Copy out, word for word, the lines from the start of the data below through the line containing "Lemma gates_calls J", and no others.

** Raw data follows **

(** A call that touches no gate, and no compute node unless the engine may. *)
Definition calm (c : Call) : Prop := match c with CAcquire _ | CUngate _ | CDispatch _ _ => False | _ => True end.
Lemma gates_calls J h (K : Call → Prop) s s' :
  (∀ c, K c → gateStep J (Some h) c = Some h) → adds K s s' → gates J h s s'.
Proof.
  intros HK (t & E & F). exists t. split; [done|]. unfold gateRun. clear E.
  induction F as [|c t Hc F IH]; simpl; [done|].
  change (foldl (gateStep J) (gateStep J (Some h) c) t = Some h). by rewrite HK.
Qed.
Lemma gates_engine {A} J h (m : EM A) : h ⊆ J → stable (adds engineCall) m → stable (gates J h) m.
Proof.
  intros Hh Hm s. apply (gates_calls _ _ engineCall); [|apply Hm]. intros [] ?; try done. simpl. by rewrite decide_True.
Qed.
Lemma gates_calm {A} J h (m : EM A) : stable (adds calm) m → stable (gates J h) m.
Proof. intros Hm s. apply (gates_calls _ _ calm); [|apply Hm]. by intros []. Qed.

(** A gated section, entered without the gate. *)
Definition gateHeld (t : string) h : gset string := if decide (t = "") then h else h ∪ {[t]}.
Lemma gates_wrap J h t s s' :
  t ∉ h → gates J (gateHeld t h) (acquire t s).2 s' → gates J h s (ungated t s').
Proof.
  intros Ht. unfold gateHeld, acquire, ungated. destruct (decide (t = "")) as [Hd|Hd]; [done|].
  intros (tr & E & F). exists (CAcquire t :: tr ++ [CUngate t]). simpl in *. rewrite E.
  split; [by rewrite <- !app_assoc|]. unfold gateRun in *. simpl. rewrite decide_False by done.
  rewrite foldl_app, F. simpl. rewrite decide_True by set_solver. f_equal. set_solver.
Qed.
Lemma acquire_Ret t s : (acquire t s).1 = Ret tt.
Proof. unfold acquire. by case_decide. Qed.
Lemma gates_section {A L} J h t (m : M eerr (Eng * L) A) :
  t ∉ h → stable (onState (gates J (gateHeld t h))) m →
  stable (onState (gates J h)) (up (acquire t);; finally m (λ '(s, l), (ungated t s, l))).
Proof.
  intros Ht Hm [s l]. rewrite run_bind. unfold up, finally. assert (Hr := acquire_Ret t s).
  assert (Hw := gates_wrap J h t s). destruct (acquire t s) as [r s1]. simpl in Hr, Hw. subst r.
  specialize (Hm (s1, l)). destruct (m (s1, l)) as [r [s' l']]. unfold onState in *. simpl in *. by apply Hw.
Qed.
Lemma gates_release {A} J (r : outcome eerr A) sc : stable (gates J ∅) (ReleaseScope r sc).
Proof.
  intros s. unfold ReleaseScope. case_decide; [reflexivity|]. rewrite run_bind. unfold finally.
  assert (Hr := acquire_Ret (sc_txID sc) s). assert (Hw := gates_wrap J ∅ (sc_txID sc) s).
  destruct (acquire (sc_txID sc) s) as [o s1]. simpl in Hr, Hw. subst o.
  set (m := (logCall (CRollback (sc_txID sc));; _) : EM unit).
  assert (Hm : stable (adds calm) m).
  { unfold m. apply stable_bind; [apply _|by apply adds_log|intros []].
    apply stable_bind; [apply _|apply stable_try, adds_call|intros ?; apply stable_ret, _]. }
  specialize (Hm s1). destruct (m s1) as [o s']. simpl in *. apply Hw; [set_solver|].
  apply (gates_calls _ _ calm); [by intros []|done].
Qed.

(** ** The steps of the service *)

#[local] Hint Resolve adds_call adds_ask : stable.
#[local] Hint Extern 2 (stable (adds _) (modify _)) => by apply adds_silent : stable.
#[local] Hint Extern 2 (stable (adds _) (logCall _)) => by apply adds_log : stable.
#[local] Hint Extern 4 (stable _ (orReturn _ _)) => apply stable_orReturn; [apply _|solve_stable] : stable.
Local Notation calmly m := (stable (adds calm) m).
Lemma calm_recordEvent ctx tx st ty ds d : calmly (recordEvent ctx tx st ty ds d).
Proof. unfold recordEvent, ent. solve_stable. Qed.
Lemma calm_saveEntity ctx : calmly (saveEntity ctx).
Proof. unfold saveEntity, ent. solve_stable. Qed.
Lemma calm_compareAndSave ctx x : calmly (compareAndSave ctx x).
Proof. unfold compareAndSave, ent. solve_stable. Qed.
Lemma calm_commitOwned ctx tx b : calmly (commitOwned e ctx tx b).
Proof. unfold commitOwned, txCommit. solve_stable. Qed.
Lemma calm_txBegin ctx : calmly (txBegin e ctx).
Proof. unfold txBegin. solve_stable. Qed.
Lemma calm_validateOrExtend ctx d v : calmly (validateOrExtend ctx d v).
Proof. unfold validateOrExtend, judged. solve_stable. Qed.
Lemma calm_lockedModel ctx ref : calmly (lockedModel ctx ref).
Proof. unfold lockedModel. solve_stable. Qed.
Lemma calm_storedEntity ctx id : calmly (storedEntity ctx id).
Proof. unfold storedEntity. solve_stable. Qed.
Lemma calm_storedModel ctx ref : calmly (storedModel ctx ref).
Proof. unfold storedModel. solve_stable. Qed.
Lemma calm_checkUniqueKeys d b : calmly (checkUniqueKeys d b).
Proof. unfold checkUniqueKeys. solve_stable. Qed.
#[local] Hint Resolve calm_recordEvent calm_saveEntity calm_compareAndSave calm_commitOwned calm_txBegin
  calm_validateOrExtend calm_lockedModel calm_storedEntity calm_storedModel calm_checkUniqueKeys : stable.
Lemma calm_withUniqueKeys ctx d b : calmly (withUniqueKeys ctx d b).
Proof. unfold withUniqueKeys. solve_stable. Qed.
Lemma calm_parseBody f d : calmly (parseBody f d).
Proof. unfold parseBody. solve_stable. Qed.
Lemma calm_rejectUnstorable b : calmly (rejectUnstorable b).
Proof. unfold rejectUnstorable. solve_stable. Qed.
Lemma calm_emitTransitionAborted ctx t n x : calmly (emitTransitionAborted ctx t n x).
Proof. unfold emitTransitionAborted, LookupActualTxID, ent. solve_stable. Qed.
#[local] Hint Resolve calm_withUniqueKeys calm_parseBody calm_rejectUnstorable calm_emitTransitionAborted : stable.
#[local] Hint Extern 3 (stable (gates _ _) ?m) =>
  lazymatch m with mbind _ _ => fail | _ => apply gates_calm; solve [solve_stable] end : stable.

(** ** The bodies *)
Section Bodies.
Context (J h : gset string) (Hh : h ⊆ J).
Local Notation paired m := (stable (onState (gates J h)) m).

Lemma gates_enter ctx d : stable (gates J h) (enter e ctx d).
Proof. apply gates_engine; [done|apply adds_enter]. Qed.
#[local] Hint Resolve gates_enter : stable.
Lemma gates_final {A} ow t (m : SL A) :
  (ow = true → h = ∅) → (∀ h', stable (onState (gates J h')) m) → paired (finalSection ow t m).
Proof.
  intros How Hm. unfold finalSection. destruct ow; [|apply Hm]. apply gates_section; [|apply Hm].
  rewrite How by done. set_solver.
Qed.
Lemma gates_commit h' : stable (onState (gates J h')) (commitOr409 e).
Proof. unfold commitOr409, CommitScope, ctxErr. solve_stable. Qed.
#[local] Hint Resolve gates_commit : stable.
Lemma gates_advance ctx t : paired (Advance ctx t).
Proof. unfold Advance. solve_stable. Qed.
Lemma gates_guard b t t' : paired (joinedGuard b t t').
Proof. unfold joinedGuard. solve_stable. Qed.
Lemma gates_finishCreation r : stable (gates J h) (finishCreation r).
Proof. unfold finishCreation, state, setState, setTransition. solve_stable. Qed.
#[local] Hint Resolve gates_advance gates_guard gates_finishCreation : stable.

Lemma gates_create uc ref b sc : (sc_owned sc = true → h = ∅) → paired (createInScope e uc ref b sc).
Proof.
  intros How. unfold createInScope. solve_stable. apply gates_final; [done|]. intros h'. solve_stable.
Qed.
Lemma gates_update input opts v b sc : (sc_owned sc = true → h = ∅) → paired (updateInScope e input opts v b sc).
Proof.
  intros How. unfold updateInScope, mergedBody, validateStrict, judged, setTransition. solve_stable.
  apply gates_final; [done|]. intros h'. unfold saveUpdated. solve_stable.
Qed.
Lemma gates_createItems ctx tn now ow t cur items :
  (ow = true → h = ∅) → paired (createItems e ctx tn now ow t cur items).
Proof.
  intros How. revert cur. induction items as [|[id it] items IH]; intros cur; simpl; [solve_stable|].
  apply stable_bind; [apply _| |auto]. unfold createItem, abortIfDead, ctxErr. solve_stable.
  apply gates_final; [done|]. intros h'. solve_stable.
Qed.
Lemma gates_updateItems ctx now ow t cur i items :
  (ow = true → h = ∅) → paired (updateItems e ctx now ow t cur i items).
Proof.
  intros How. revert cur i. induction items as [|it items IH]; intros cur i; simpl; [solve_stable|].
  apply stable_bind; [apply _| |intros [[]]; solve_stable; auto].
  unfold updateItem, abortIfDead, ctxErr, setTransition, ent. solve_stable.
  apply gates_final; [done|]. intros h'. unfold saveUpdatedItem. solve_stable.
Qed.
#[local] Hint Resolve gates_createItems gates_updateItems : stable.
Lemma gates_createAll ctx uc ps sc : (sc_owned sc = true → h = ∅) → paired (createAllInScope e ctx uc ps sc).
Proof.
  intros How. unfold createAllInScope. solve_stable; [|apply gates_final; [done|solve_stable]].
  apply gates_calm, stable_mapM; [apply _|solve_stable].
Qed.
Lemma gates_updateAll ctx ps sc : (sc_owned sc = true → h = ∅) → paired (updateAllInScope e ctx ps sc).
Proof. intros How. unfold updateAllInScope. solve_stable. apply gates_final; [done|solve_stable]. Qed.
End Bodies.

** End of Raw data **

• [Solution for this problem]:
(** A call that touches no gate, and no compute node unless the engine may. *)
Definition calm (c : Call) : Prop := match c with CAcquire _ | CUngate _ | CDispatch _ _ => False | _ => True end.
Lemma gates_calls J h (K : Call → Prop) s s' :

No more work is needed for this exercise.